» Work required: Go to the line holding "first [solve [auto 1 with quiet nocore]" in the entries below and write out exactly every line down to and including the line holding "assert (lower_op anchor".

» Material for this task:
<<<<

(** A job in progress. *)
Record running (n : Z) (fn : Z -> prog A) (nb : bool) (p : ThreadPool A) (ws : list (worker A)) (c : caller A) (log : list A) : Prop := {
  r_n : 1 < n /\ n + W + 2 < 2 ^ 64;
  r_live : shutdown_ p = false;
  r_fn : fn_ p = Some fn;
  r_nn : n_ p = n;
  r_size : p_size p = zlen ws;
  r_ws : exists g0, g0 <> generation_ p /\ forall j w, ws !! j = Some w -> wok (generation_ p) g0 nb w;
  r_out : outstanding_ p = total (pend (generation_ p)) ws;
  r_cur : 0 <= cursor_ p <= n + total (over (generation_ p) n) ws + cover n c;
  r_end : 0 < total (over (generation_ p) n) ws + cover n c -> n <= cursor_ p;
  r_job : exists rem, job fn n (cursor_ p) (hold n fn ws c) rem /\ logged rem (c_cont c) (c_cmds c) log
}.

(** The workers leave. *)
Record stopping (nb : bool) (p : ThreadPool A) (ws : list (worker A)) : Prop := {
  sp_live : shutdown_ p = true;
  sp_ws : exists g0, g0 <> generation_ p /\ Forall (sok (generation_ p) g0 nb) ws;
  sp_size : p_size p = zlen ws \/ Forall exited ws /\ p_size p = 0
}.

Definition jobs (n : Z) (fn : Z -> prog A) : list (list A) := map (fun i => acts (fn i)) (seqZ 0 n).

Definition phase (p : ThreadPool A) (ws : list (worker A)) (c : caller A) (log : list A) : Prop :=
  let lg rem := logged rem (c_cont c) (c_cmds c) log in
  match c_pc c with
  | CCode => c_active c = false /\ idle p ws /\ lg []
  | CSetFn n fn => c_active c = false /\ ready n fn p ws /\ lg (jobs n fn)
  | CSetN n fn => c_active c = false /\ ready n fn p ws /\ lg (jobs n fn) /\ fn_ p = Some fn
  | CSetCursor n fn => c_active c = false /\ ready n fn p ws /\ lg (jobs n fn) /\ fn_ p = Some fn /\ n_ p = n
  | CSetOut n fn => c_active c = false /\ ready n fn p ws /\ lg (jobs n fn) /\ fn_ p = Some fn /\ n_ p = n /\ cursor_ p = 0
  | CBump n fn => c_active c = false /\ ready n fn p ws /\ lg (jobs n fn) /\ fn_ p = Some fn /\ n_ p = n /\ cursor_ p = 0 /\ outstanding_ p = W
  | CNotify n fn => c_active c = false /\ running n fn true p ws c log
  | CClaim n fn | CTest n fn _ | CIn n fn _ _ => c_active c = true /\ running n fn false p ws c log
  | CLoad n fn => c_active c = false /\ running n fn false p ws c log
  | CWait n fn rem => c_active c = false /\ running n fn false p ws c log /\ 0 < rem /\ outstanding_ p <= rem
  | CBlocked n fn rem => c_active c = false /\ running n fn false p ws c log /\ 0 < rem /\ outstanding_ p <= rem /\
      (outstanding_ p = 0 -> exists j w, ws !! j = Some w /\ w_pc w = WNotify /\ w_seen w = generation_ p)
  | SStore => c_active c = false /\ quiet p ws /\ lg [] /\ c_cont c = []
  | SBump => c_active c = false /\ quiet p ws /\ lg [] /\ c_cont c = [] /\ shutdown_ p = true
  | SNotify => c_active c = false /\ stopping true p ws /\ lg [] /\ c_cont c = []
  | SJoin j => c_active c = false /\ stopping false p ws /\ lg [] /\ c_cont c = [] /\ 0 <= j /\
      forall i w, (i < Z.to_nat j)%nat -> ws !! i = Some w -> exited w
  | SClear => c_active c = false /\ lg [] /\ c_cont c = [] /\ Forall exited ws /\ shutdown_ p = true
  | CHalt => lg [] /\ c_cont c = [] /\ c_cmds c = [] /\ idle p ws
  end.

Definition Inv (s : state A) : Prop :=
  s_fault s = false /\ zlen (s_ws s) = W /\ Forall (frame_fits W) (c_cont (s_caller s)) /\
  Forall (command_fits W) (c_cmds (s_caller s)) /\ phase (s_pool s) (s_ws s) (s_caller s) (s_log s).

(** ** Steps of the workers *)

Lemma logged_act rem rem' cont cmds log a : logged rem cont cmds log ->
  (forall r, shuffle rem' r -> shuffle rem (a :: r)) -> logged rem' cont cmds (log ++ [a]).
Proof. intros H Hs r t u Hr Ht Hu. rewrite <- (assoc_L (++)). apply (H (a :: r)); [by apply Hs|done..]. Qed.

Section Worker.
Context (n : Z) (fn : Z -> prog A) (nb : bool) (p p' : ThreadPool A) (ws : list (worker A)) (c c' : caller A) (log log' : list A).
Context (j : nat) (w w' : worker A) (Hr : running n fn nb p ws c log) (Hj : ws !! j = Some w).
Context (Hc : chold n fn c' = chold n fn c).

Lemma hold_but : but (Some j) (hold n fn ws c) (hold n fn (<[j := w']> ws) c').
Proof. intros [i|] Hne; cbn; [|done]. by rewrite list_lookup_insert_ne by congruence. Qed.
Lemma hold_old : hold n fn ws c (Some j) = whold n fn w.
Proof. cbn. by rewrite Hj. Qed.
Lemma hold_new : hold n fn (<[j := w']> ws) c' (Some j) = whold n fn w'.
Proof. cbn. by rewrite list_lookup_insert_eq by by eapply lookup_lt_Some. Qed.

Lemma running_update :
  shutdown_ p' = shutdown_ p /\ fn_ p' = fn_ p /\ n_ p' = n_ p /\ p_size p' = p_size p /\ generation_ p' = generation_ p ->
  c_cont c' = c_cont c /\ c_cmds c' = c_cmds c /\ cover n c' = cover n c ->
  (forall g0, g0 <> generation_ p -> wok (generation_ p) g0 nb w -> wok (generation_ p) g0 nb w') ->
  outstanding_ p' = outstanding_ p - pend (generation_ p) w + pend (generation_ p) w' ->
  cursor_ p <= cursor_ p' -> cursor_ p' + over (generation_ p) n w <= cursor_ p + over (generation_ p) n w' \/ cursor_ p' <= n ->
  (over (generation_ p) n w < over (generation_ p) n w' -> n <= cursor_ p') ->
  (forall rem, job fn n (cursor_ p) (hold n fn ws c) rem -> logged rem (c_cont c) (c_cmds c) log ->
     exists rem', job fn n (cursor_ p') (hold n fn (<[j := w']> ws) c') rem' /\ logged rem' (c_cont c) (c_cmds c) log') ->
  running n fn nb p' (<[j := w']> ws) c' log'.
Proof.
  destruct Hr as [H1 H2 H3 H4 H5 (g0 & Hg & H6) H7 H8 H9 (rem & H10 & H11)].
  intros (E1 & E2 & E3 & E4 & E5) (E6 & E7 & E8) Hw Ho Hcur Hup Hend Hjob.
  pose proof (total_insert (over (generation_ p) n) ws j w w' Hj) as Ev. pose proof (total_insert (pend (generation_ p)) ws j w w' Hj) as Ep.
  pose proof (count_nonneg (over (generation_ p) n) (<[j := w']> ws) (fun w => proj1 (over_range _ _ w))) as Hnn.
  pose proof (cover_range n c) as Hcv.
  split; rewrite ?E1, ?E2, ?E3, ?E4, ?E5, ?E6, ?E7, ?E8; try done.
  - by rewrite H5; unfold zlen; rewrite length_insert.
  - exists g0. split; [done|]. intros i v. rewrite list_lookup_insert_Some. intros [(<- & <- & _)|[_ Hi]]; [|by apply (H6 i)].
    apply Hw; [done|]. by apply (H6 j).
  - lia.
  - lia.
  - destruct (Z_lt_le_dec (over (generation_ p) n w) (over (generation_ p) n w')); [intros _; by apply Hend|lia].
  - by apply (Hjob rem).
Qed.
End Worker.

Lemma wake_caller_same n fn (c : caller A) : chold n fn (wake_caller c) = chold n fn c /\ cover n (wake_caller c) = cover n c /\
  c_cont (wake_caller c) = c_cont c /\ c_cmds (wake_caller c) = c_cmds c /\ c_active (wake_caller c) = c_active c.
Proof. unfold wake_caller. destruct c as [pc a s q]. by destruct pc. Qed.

>>>>
<<<<

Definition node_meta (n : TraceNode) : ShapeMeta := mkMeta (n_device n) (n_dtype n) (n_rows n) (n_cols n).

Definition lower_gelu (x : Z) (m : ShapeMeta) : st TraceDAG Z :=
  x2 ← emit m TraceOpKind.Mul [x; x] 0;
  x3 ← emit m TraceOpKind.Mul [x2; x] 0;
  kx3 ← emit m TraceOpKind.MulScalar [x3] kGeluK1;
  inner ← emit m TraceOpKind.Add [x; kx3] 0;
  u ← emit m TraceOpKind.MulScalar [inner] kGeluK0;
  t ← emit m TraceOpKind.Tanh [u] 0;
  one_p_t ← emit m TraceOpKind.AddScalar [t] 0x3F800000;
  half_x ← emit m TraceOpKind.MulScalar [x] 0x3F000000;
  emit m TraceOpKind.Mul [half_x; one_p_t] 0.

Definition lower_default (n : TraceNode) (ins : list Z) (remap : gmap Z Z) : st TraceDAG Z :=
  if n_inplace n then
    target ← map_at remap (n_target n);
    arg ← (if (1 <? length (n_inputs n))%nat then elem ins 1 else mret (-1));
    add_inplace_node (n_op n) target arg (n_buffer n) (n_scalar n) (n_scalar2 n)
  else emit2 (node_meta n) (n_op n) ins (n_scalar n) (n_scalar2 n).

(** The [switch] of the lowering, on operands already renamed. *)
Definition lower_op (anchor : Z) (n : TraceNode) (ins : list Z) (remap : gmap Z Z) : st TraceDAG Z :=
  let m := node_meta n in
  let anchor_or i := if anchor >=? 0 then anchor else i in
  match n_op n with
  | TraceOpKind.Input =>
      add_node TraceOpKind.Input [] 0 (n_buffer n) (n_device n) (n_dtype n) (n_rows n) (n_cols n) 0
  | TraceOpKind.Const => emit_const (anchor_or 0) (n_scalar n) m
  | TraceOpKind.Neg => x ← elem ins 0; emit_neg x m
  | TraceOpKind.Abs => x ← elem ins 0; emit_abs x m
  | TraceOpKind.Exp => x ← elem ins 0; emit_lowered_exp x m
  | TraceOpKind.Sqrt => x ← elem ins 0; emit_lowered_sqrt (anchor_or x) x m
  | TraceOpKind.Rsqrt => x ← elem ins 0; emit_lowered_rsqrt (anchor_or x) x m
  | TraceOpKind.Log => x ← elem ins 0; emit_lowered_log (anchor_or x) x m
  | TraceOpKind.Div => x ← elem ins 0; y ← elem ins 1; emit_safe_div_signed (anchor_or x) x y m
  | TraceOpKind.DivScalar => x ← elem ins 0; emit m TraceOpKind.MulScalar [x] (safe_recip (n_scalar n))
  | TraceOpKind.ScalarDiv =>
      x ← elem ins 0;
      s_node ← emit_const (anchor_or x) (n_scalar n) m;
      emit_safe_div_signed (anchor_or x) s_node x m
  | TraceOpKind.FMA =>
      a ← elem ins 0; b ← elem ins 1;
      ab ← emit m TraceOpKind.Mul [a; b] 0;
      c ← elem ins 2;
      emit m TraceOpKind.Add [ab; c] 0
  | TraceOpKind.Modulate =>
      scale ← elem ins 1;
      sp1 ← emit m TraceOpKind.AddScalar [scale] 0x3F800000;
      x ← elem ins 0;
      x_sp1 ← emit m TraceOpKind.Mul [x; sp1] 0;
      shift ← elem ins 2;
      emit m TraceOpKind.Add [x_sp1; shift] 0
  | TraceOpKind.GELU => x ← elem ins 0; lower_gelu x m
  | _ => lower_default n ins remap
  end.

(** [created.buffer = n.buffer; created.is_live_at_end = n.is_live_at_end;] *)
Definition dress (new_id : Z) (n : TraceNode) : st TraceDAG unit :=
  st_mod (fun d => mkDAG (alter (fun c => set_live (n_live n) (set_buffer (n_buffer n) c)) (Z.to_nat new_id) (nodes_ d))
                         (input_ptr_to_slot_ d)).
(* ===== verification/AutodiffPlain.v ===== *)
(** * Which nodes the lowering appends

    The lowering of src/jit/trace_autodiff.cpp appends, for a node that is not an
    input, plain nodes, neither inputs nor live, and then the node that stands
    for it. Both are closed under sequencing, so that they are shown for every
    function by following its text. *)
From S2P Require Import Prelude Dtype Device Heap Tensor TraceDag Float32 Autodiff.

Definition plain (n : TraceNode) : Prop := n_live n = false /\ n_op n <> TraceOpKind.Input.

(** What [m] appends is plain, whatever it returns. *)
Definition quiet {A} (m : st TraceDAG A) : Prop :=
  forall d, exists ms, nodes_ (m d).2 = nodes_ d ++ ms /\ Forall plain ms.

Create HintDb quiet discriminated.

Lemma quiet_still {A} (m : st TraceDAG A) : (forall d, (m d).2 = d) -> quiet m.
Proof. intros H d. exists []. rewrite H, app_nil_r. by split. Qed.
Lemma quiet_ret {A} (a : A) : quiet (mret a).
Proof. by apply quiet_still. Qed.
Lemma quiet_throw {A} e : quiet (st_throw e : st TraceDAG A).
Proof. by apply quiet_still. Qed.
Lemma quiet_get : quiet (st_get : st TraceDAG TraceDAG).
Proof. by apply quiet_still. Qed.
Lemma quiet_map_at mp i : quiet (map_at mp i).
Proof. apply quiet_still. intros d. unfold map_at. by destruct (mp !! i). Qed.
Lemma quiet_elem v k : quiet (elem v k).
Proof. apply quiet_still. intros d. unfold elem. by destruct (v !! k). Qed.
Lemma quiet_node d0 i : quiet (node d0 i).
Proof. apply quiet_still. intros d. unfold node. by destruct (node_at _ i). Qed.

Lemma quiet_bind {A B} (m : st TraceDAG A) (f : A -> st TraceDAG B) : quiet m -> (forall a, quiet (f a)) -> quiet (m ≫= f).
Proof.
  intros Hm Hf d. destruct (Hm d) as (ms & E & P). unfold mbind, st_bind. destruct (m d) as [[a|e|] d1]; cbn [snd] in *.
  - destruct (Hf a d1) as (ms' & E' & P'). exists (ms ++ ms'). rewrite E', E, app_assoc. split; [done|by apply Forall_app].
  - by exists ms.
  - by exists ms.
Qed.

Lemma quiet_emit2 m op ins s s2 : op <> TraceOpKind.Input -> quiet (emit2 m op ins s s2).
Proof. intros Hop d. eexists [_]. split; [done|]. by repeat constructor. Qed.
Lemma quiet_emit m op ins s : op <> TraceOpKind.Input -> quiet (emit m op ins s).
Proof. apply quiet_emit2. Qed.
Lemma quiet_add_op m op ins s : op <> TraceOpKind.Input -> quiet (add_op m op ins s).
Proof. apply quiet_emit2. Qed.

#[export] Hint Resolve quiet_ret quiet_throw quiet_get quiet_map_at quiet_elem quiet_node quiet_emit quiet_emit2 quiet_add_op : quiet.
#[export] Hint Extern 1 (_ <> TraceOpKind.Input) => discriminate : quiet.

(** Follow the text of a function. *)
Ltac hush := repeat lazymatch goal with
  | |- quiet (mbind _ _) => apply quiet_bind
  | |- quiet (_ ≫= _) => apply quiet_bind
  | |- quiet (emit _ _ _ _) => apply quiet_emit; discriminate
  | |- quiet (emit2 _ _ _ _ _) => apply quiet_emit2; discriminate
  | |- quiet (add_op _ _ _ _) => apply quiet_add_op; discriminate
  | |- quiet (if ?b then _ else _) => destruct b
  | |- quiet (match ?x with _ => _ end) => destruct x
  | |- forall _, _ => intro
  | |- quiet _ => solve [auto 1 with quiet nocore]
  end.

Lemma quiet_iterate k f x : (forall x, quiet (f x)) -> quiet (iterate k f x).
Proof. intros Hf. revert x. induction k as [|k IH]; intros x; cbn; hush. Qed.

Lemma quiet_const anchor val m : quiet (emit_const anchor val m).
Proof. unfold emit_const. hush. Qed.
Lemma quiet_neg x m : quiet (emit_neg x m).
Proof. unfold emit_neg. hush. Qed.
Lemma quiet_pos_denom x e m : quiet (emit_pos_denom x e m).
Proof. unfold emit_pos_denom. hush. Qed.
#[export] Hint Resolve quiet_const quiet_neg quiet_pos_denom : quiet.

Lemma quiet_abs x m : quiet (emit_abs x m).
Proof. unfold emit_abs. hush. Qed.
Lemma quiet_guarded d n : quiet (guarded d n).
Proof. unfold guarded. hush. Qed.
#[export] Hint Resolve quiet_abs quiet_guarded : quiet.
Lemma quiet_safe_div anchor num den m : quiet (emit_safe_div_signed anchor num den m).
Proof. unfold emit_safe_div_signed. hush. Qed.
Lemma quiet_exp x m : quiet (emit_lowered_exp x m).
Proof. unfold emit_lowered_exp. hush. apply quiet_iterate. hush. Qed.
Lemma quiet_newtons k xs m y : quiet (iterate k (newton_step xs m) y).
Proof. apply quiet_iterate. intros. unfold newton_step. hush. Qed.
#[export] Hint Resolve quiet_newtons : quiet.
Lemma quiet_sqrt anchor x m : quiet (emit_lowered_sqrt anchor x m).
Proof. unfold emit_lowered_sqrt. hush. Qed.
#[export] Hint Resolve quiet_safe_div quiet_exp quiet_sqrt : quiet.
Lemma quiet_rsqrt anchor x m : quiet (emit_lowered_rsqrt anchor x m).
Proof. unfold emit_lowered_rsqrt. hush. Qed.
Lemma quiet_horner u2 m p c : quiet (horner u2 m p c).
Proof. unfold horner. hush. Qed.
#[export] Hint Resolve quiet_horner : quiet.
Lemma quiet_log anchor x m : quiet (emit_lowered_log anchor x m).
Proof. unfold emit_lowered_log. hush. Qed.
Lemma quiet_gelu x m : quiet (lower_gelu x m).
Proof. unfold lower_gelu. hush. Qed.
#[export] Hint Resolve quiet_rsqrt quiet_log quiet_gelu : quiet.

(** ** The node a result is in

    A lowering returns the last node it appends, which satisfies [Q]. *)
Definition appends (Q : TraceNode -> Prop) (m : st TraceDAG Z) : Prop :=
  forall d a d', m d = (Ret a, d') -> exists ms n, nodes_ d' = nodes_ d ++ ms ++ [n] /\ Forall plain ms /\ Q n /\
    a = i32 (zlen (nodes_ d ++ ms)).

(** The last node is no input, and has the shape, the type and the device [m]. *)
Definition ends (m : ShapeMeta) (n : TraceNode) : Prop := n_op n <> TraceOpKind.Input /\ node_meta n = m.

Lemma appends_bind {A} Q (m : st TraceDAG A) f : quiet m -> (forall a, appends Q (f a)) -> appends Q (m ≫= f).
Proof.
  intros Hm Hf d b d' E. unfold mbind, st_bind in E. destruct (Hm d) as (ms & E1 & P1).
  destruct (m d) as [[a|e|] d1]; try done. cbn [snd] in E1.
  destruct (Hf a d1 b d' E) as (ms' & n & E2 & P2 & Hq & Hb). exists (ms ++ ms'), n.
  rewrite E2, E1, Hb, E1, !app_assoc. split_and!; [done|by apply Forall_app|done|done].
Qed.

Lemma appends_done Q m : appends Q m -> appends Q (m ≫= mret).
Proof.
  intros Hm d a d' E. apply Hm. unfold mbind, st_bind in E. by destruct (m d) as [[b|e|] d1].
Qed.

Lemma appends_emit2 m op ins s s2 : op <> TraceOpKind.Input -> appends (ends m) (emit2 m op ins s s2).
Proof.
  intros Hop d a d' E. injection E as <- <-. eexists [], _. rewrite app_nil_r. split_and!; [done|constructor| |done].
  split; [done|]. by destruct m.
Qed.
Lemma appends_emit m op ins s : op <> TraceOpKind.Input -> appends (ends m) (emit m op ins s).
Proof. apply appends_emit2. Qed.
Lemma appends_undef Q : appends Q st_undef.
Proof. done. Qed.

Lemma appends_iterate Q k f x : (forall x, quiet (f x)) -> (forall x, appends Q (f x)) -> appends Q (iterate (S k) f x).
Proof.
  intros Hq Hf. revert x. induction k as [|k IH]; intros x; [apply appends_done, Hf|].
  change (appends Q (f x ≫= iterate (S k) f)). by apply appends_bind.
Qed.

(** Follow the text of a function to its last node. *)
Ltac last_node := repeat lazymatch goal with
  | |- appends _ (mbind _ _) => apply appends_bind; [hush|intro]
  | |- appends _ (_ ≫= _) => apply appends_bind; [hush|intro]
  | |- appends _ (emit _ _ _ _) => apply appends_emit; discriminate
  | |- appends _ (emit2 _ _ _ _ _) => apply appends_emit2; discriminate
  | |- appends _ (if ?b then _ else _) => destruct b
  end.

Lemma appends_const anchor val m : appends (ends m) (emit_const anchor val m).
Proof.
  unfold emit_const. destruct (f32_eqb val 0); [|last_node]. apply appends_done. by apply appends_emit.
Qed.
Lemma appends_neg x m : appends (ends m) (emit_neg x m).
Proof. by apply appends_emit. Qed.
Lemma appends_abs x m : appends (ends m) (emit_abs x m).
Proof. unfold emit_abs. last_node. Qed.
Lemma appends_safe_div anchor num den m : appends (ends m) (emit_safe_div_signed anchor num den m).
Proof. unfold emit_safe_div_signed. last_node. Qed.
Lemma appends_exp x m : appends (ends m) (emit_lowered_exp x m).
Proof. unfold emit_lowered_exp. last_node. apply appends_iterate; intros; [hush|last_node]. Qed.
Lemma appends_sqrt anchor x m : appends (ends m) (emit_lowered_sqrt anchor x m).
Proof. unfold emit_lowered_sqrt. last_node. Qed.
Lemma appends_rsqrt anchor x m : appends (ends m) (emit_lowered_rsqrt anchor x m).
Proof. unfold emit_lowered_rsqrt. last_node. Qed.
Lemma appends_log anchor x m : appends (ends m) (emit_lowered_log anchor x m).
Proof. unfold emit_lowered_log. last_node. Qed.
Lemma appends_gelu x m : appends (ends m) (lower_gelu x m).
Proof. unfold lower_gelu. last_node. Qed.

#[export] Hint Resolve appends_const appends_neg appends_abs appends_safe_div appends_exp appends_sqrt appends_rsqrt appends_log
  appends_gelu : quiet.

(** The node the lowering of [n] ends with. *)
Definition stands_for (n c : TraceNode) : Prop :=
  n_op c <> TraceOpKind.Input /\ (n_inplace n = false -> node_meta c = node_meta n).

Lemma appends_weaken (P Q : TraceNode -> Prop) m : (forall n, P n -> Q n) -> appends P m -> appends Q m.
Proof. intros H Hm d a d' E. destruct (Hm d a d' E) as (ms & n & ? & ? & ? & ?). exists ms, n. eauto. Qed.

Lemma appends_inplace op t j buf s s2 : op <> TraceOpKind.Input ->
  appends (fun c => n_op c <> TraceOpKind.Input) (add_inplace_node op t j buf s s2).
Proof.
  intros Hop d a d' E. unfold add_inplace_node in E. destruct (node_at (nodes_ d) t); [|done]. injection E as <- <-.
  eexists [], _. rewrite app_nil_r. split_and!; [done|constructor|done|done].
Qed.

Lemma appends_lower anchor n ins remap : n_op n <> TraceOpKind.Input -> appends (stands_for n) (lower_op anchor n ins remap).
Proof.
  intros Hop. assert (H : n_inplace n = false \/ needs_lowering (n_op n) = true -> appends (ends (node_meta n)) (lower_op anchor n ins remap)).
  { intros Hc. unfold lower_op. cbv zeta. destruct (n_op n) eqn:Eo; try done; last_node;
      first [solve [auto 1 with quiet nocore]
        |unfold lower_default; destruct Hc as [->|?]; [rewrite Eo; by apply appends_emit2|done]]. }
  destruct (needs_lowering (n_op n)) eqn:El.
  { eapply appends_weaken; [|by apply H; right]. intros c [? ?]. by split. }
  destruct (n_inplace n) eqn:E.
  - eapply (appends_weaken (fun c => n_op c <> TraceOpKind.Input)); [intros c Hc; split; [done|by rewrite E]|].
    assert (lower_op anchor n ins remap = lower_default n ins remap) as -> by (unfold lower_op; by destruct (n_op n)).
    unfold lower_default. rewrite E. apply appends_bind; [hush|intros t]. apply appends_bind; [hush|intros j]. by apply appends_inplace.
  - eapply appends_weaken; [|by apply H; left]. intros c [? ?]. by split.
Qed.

>>>>

» Task response:
      first [solve [auto 1 with quiet nocore]
        |unfold lower_default; destruct Hc as [->|?]; [rewrite Eo; by apply appends_emit2|done]]. }
  destruct (needs_lowering (n_op n)) eqn:El.
  { eapply appends_weaken; [|by apply H; right]. intros c [? ?]. by split. }
  destruct (n_inplace n) eqn:E.
  - eapply (appends_weaken (fun c => n_op c <> TraceOpKind.Input)); [intros c Hc; split; [done|by rewrite E]|].
    assert (lower_op anchor n ins remap = lower_default n ins remap) as -> by (unfold lower_op; by destruct (n_op n)).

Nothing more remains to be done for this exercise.